**Description of the task**:
The response must contain each line of the material that holds "finished".

▬▬▬▬▬▬

Lemma create_prepare :
  hoare (begun (fun n => n = None \/ n = Some Node.Empty)) (prepare_empty_dir name) (fun _ => begun (eq (Some Node.Empty))) stopped.
Proof using Type.
  assert (forall fs, begun (fun n => n = None \/ n = Some Node.Empty) fs -> stopped fs) as Hst.
  { intros fs Hb. eapply begun_stopped; [exact Hb|]. by intros n [->| ->]. }
  unfold prepare_empty_dir. eapply hoare_bind; [by apply hoare_noop|]. intros [].
  eapply hoare_bind; [by apply hoare_read|]. intros fs fs' i (-> & HP). destruct HP as [Hf Hs].
  destruct (fs' !! name) as [n|] eqn:Hn; [destruct Hs as [Hs|[= ->]]; [done|]|].
  - cbn. split; [done|]. by rewrite Hn.
  - unfold step. assert (begun (fun n => n = None \/ n = Some Node.Empty) fs') by (split; [done|by left]).
    destruct (fate i); [by eapply begun_insert|auto..].
Qed.
Lemma create_database :
  hoare (begun (eq (Some Node.Empty))) (open_database name) (fun _ => begun (blank [])) stopped.
Proof using Type.
  unfold open_database. eapply hoare_bind; [by apply hoare_read, empty_stopped|]. intros fs fs' i (-> & HP).
  rewrite <- (proj2 HP).
  assert (begun (eq (Some Node.Garbage)) (<[name := Node.Garbage]> fs')) as HG by (by eapply begun_insert).
  assert (stopped (<[name := Node.Garbage]> fs')) as HS by (eapply begun_stopped; [exact HG|by intros n <-]).
  unfold step, mbind, Proc_bind. destruct (fate i); [|by apply empty_stopped..]. cbn beta iota. destruct (fate (S i)); [|done..].
  eapply begun_insert; [exact HG|]. exists ∅, ∅. split_and!; [done| |done]. intros ks Hks. by apply elem_of_nil in Hks.
Qed.
Lemma create_keyspaces :
  hoare (begun (blank [])) (open_keyspaces name) (fun _ => begun (blank ALL_KEYSPACES)) stopped.
Proof using Type.
  unfold open_keyspaces. apply (hoare_each _ (fun done => begun (blank done))). intros done ks todo _.
  apply hoare_step; [|by apply blank_stopped]. intros fs HP. destruct (proj2 HP) as (d & w & Hs & Hdom & Htab).
  unfold on_database. rewrite Hs. eapply begun_insert; [exact HP|]. eexists (create_keyspace ks d), _. split_and!.
  - done.
  - intros ks' [Hk|Hk]%elem_of_app; apply create_keyspace_dom; [left; auto|right; by apply list_elem_of_singleton in Hk].
  - intros ks'. by rewrite create_keyspace_table.
Qed.
Lemma create_hold draws : fst (salt_generate draws) = Ok salt ->
  hoare (begun (fun n => n = None \/ n = Some Node.Empty)) (create name root draws)
    (fun k fs => k = keys /\ framed fs /\ finished fs) stopped.
Proof using KL Hsalt Hkeys Hcheck.
  intros Hdraw. unfold create. eapply hoare_bind; [apply create_prepare|]. intros [].
  eapply (hoare_bind _ _ _ _ (fun s fs => s = salt /\ begun (eq (Some Node.Empty)) fs)).
  { apply hoare_lift; [|apply empty_stopped]. rewrite Hdraw. by intros a fs [= <-]. }
  intros s fs i [-> HP]. revert fs i HP. rewrite Hkeys. unfold mbind at 1, Proc_bind at 1, proc_lift at 1. rewrite Hcheck.
  unfold mbind at 1, Proc_bind at 1, proc_lift at 1. cbn beta iota. fold meta.
  match goal with |- forall fs i, _ -> match ?m fs i with _ => _ end =>
    change (hoare (begun (eq (Some Node.Empty))) m (fun k fs => k = keys /\ framed fs /\ finished fs) stopped) end.
  eapply hoare_bind; [apply create_database|]. intros []. eapply hoare_bind; [apply create_keyspaces|]. intros [].
  eapply (hoare_bind _ _ _ _ (fun _ fs => framed fs /\ finished fs)); [|intros []; by apply hoare_ret].
  apply hoare_step; [|by apply blank_stopped]. intros fs [Hf (d & w & Hs & Hdom & Htab)]. unfold on_database. rewrite Hs.
  split; [intros n Hn; rewrite lookup_insert_ne by done; auto|].
  eexists _, _. split; [apply lookup_insert_eq|]. split.
  - intros ks. destruct (decide (ks = Keyspace.Meta)) as [->|Hne]; [by rewrite lookup_insert_eq|].
    rewrite lookup_insert_ne by done. apply Hdom, ALL_KEYSPACES_complete.
  - rewrite table_insert, bool_decide_eq_true_2 by done. apply meta_read_write. split; [done|done|].
    destruct (key_check_Ok keys) as (c & Hc & Hl). cbn. congruence.
Qed.
End creating.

▬▬▬▬▬▬

**Written solution**:
    (fun k fs => k = keys /\ framed fs /\ finished fs) stopped.
    change (hoare (begun (eq (Some Node.Empty))) m (fun k fs => k = keys /\ framed fs /\ finished fs) stopped) end.
  eapply (hoare_bind _ _ _ _ (fun _ fs => framed fs /\ finished fs)); [|intros []; by apply hoare_ret].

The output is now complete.